(Stored items)
<<<<
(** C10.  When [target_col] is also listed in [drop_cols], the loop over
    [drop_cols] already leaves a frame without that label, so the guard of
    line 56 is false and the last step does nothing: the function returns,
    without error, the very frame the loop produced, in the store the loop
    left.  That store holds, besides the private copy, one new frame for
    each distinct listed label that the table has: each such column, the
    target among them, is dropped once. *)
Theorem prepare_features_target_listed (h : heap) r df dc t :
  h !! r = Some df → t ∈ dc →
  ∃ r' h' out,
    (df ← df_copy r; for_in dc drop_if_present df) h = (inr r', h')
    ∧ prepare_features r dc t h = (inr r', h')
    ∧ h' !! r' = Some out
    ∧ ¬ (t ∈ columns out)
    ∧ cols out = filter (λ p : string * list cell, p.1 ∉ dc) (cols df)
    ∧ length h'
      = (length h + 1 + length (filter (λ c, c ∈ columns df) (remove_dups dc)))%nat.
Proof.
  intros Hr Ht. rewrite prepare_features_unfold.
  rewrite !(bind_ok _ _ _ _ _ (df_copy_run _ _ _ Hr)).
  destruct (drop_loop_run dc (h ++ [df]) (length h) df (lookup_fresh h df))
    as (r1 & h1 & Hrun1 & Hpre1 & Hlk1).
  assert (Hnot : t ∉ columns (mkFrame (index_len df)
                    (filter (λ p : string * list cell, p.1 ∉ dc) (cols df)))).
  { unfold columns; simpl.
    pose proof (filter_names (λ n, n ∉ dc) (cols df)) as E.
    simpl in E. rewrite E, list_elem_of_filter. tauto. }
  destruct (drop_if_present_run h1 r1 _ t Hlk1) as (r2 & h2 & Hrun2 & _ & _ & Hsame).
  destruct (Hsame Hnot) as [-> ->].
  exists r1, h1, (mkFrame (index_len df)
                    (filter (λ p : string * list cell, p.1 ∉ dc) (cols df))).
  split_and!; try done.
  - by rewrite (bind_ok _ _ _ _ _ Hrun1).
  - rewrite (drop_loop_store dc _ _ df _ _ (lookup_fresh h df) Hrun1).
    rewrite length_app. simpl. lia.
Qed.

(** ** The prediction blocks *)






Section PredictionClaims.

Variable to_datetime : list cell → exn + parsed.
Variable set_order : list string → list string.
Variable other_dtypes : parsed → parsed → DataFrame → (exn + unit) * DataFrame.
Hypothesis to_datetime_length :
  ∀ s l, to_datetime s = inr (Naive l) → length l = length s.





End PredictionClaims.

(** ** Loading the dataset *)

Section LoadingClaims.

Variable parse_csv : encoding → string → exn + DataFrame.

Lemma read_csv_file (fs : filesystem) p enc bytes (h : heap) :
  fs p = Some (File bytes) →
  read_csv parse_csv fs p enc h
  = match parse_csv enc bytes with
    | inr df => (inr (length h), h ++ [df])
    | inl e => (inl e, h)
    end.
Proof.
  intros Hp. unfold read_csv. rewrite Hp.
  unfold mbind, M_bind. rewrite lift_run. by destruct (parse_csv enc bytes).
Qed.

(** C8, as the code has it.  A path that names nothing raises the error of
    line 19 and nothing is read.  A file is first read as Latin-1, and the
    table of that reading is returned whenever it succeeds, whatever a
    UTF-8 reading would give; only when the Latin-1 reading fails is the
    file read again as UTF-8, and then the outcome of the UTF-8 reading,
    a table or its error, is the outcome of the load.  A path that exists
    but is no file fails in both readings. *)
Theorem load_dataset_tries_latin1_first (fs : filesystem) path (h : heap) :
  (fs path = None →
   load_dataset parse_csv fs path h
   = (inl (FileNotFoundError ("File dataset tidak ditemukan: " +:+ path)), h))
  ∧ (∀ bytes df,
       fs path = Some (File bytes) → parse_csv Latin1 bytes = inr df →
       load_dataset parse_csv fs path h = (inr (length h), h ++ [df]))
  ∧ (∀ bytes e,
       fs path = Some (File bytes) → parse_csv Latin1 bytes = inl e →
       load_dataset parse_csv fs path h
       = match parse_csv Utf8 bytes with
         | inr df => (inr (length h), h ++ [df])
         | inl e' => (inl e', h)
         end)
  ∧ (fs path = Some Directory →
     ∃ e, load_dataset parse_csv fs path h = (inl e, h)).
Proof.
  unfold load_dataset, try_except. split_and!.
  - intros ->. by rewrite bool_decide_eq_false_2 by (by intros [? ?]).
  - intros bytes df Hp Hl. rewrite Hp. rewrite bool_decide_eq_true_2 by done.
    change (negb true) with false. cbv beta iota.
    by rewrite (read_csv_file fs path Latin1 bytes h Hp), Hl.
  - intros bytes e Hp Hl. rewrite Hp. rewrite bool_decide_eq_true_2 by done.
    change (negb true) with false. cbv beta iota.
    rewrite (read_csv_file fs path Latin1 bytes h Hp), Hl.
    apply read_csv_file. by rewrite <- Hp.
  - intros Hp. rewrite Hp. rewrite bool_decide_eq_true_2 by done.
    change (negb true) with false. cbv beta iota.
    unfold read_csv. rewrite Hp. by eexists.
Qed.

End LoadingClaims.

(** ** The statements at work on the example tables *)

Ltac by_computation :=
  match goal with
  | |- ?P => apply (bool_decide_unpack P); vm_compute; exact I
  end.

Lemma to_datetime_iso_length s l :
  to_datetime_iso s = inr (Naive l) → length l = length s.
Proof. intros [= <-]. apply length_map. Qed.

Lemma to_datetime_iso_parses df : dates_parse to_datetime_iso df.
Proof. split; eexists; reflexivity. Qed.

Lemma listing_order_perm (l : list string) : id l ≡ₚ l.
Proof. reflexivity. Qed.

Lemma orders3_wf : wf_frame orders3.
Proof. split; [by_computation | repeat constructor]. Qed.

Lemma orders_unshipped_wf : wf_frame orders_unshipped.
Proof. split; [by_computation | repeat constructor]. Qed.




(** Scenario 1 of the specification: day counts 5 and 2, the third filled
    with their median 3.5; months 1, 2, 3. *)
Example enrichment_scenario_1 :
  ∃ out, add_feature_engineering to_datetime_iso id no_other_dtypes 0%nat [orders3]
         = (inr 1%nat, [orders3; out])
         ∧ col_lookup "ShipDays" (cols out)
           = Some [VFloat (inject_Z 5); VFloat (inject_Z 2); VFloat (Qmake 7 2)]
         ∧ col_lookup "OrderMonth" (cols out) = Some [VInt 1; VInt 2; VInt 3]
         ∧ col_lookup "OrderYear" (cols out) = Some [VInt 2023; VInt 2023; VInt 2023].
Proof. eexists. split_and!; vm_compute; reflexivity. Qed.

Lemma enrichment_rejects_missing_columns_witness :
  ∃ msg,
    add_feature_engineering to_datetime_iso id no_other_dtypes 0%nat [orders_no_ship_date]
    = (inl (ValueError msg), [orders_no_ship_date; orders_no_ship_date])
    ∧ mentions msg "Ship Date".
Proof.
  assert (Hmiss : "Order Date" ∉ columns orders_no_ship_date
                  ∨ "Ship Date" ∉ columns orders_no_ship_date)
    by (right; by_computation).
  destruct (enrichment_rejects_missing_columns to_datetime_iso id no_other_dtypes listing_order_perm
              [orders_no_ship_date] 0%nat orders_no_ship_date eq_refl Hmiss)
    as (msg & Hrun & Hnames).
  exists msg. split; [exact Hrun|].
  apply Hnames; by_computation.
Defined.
>>>>
WHAT YOU SHOULD DO:
Write out all the records again, exactly as they appear.

YOUR SOLUTION:
(** C10.  When [target_col] is also listed in [drop_cols], the loop over
    [drop_cols] already leaves a frame without that label, so the guard of
    line 56 is false and the last step does nothing: the function returns,
    without error, the very frame the loop produced, in the store the loop
    left.  That store holds, besides the private copy, one new frame for
    each distinct listed label that the table has: each such column, the
    target among them, is dropped once. *)
Theorem prepare_features_target_listed (h : heap) r df dc t :
  h !! r = Some df → t ∈ dc →
  ∃ r' h' out,
    (df ← df_copy r; for_in dc drop_if_present df) h = (inr r', h')
    ∧ prepare_features r dc t h = (inr r', h')
    ∧ h' !! r' = Some out
    ∧ ¬ (t ∈ columns out)
    ∧ cols out = filter (λ p : string * list cell, p.1 ∉ dc) (cols df)
    ∧ length h'
      = (length h + 1 + length (filter (λ c, c ∈ columns df) (remove_dups dc)))%nat.
Proof.
  intros Hr Ht. rewrite prepare_features_unfold.
  rewrite !(bind_ok _ _ _ _ _ (df_copy_run _ _ _ Hr)).
  destruct (drop_loop_run dc (h ++ [df]) (length h) df (lookup_fresh h df))
    as (r1 & h1 & Hrun1 & Hpre1 & Hlk1).
  assert (Hnot : t ∉ columns (mkFrame (index_len df)
                    (filter (λ p : string * list cell, p.1 ∉ dc) (cols df)))).
  { unfold columns; simpl.
    pose proof (filter_names (λ n, n ∉ dc) (cols df)) as E.
    simpl in E. rewrite E, list_elem_of_filter. tauto. }
  destruct (drop_if_present_run h1 r1 _ t Hlk1) as (r2 & h2 & Hrun2 & _ & _ & Hsame).
  destruct (Hsame Hnot) as [-> ->].
  exists r1, h1, (mkFrame (index_len df)
                    (filter (λ p : string * list cell, p.1 ∉ dc) (cols df))).
  split_and!; try done.
  - by rewrite (bind_ok _ _ _ _ _ Hrun1).
  - rewrite (drop_loop_store dc _ _ df _ _ (lookup_fresh h df) Hrun1).
    rewrite length_app. simpl. lia.
Qed.

(** ** The prediction blocks *)






Section PredictionClaims.

Variable to_datetime : list cell → exn + parsed.
Variable set_order : list string → list string.
Variable other_dtypes : parsed → parsed → DataFrame → (exn + unit) * DataFrame.
Hypothesis to_datetime_length :
  ∀ s l, to_datetime s = inr (Naive l) → length l = length s.





End PredictionClaims.

(** ** Loading the dataset *)

Section LoadingClaims.

Variable parse_csv : encoding → string → exn + DataFrame.

Lemma read_csv_file (fs : filesystem) p enc bytes (h : heap) :
  fs p = Some (File bytes) →
  read_csv parse_csv fs p enc h
  = match parse_csv enc bytes with
    | inr df => (inr (length h), h ++ [df])
    | inl e => (inl e, h)
    end.
Proof.
  intros Hp. unfold read_csv. rewrite Hp.
  unfold mbind, M_bind. rewrite lift_run. by destruct (parse_csv enc bytes).
Qed.

(** C8, as the code has it.  A path that names nothing raises the error of
    line 19 and nothing is read.  A file is first read as Latin-1, and the
    table of that reading is returned whenever it succeeds, whatever a
    UTF-8 reading would give; only when the Latin-1 reading fails is the
    file read again as UTF-8, and then the outcome of the UTF-8 reading,
    a table or its error, is the outcome of the load.  A path that exists
    but is no file fails in both readings. *)
Theorem load_dataset_tries_latin1_first (fs : filesystem) path (h : heap) :
  (fs path = None →
   load_dataset parse_csv fs path h
   = (inl (FileNotFoundError ("File dataset tidak ditemukan: " +:+ path)), h))
  ∧ (∀ bytes df,
       fs path = Some (File bytes) → parse_csv Latin1 bytes = inr df →
       load_dataset parse_csv fs path h = (inr (length h), h ++ [df]))
  ∧ (∀ bytes e,
       fs path = Some (File bytes) → parse_csv Latin1 bytes = inl e →
       load_dataset parse_csv fs path h
       = match parse_csv Utf8 bytes with
         | inr df => (inr (length h), h ++ [df])
         | inl e' => (inl e', h)
         end)
  ∧ (fs path = Some Directory →
     ∃ e, load_dataset parse_csv fs path h = (inl e, h)).
Proof.
  unfold load_dataset, try_except. split_and!.
  - intros ->. by rewrite bool_decide_eq_false_2 by (by intros [? ?]).
  - intros bytes df Hp Hl. rewrite Hp. rewrite bool_decide_eq_true_2 by done.
    change (negb true) with false. cbv beta iota.
    by rewrite (read_csv_file fs path Latin1 bytes h Hp), Hl.
  - intros bytes e Hp Hl. rewrite Hp. rewrite bool_decide_eq_true_2 by done.
    change (negb true) with false. cbv beta iota.
    rewrite (read_csv_file fs path Latin1 bytes h Hp), Hl.
    apply read_csv_file. by rewrite <- Hp.
  - intros Hp. rewrite Hp. rewrite bool_decide_eq_true_2 by done.
    change (negb true) with false. cbv beta iota.
    unfold read_csv. rewrite Hp. by eexists.
Qed.

End LoadingClaims.

(** ** The statements at work on the example tables *)

Ltac by_computation :=
  match goal with
  | |- ?P => apply (bool_decide_unpack P); vm_compute; exact I
  end.

Lemma to_datetime_iso_length s l :
  to_datetime_iso s = inr (Naive l) → length l = length s.
Proof. intros [= <-]. apply length_map. Qed.

Lemma to_datetime_iso_parses df : dates_parse to_datetime_iso df.
Proof. split; eexists; reflexivity. Qed.

Lemma listing_order_perm (l : list string) : id l ≡ₚ l.
Proof. reflexivity. Qed.

Lemma orders3_wf : wf_frame orders3.
Proof. split; [by_computation | repeat constructor]. Qed.

Lemma orders_unshipped_wf : wf_frame orders_unshipped.
Proof. split; [by_computation | repeat constructor]. Qed.




(** Scenario 1 of the specification: day counts 5 and 2, the third filled
    with their median 3.5; months 1, 2, 3. *)
Example enrichment_scenario_1 :
  ∃ out, add_feature_engineering to_datetime_iso id no_other_dtypes 0%nat [orders3]
         = (inr 1%nat, [orders3; out])
         ∧ col_lookup "ShipDays" (cols out)
           = Some [VFloat (inject_Z 5); VFloat (inject_Z 2); VFloat (Qmake 7 2)]
         ∧ col_lookup "OrderMonth" (cols out) = Some [VInt 1; VInt 2; VInt 3]
         ∧ col_lookup "OrderYear" (cols out) = Some [VInt 2023; VInt 2023; VInt 2023].
Proof. eexists. split_and!; vm_compute; reflexivity. Qed.

Lemma enrichment_rejects_missing_columns_witness :
  ∃ msg,
    add_feature_engineering to_datetime_iso id no_other_dtypes 0%nat [orders_no_ship_date]
    = (inl (ValueError msg), [orders_no_ship_date; orders_no_ship_date])
    ∧ mentions msg "Ship Date".
Proof.
  assert (Hmiss : "Order Date" ∉ columns orders_no_ship_date
                  ∨ "Ship Date" ∉ columns orders_no_ship_date)
    by (right; by_computation).
  destruct (enrichment_rejects_missing_columns to_datetime_iso id no_other_dtypes listing_order_perm
              [orders_no_ship_date] 0%nat orders_no_ship_date eq_refl Hmiss)
    as (msg & Hrun & Hnames).
  exists msg. split; [exact Hrun|].
  apply Hnames; by_computation.
Defined.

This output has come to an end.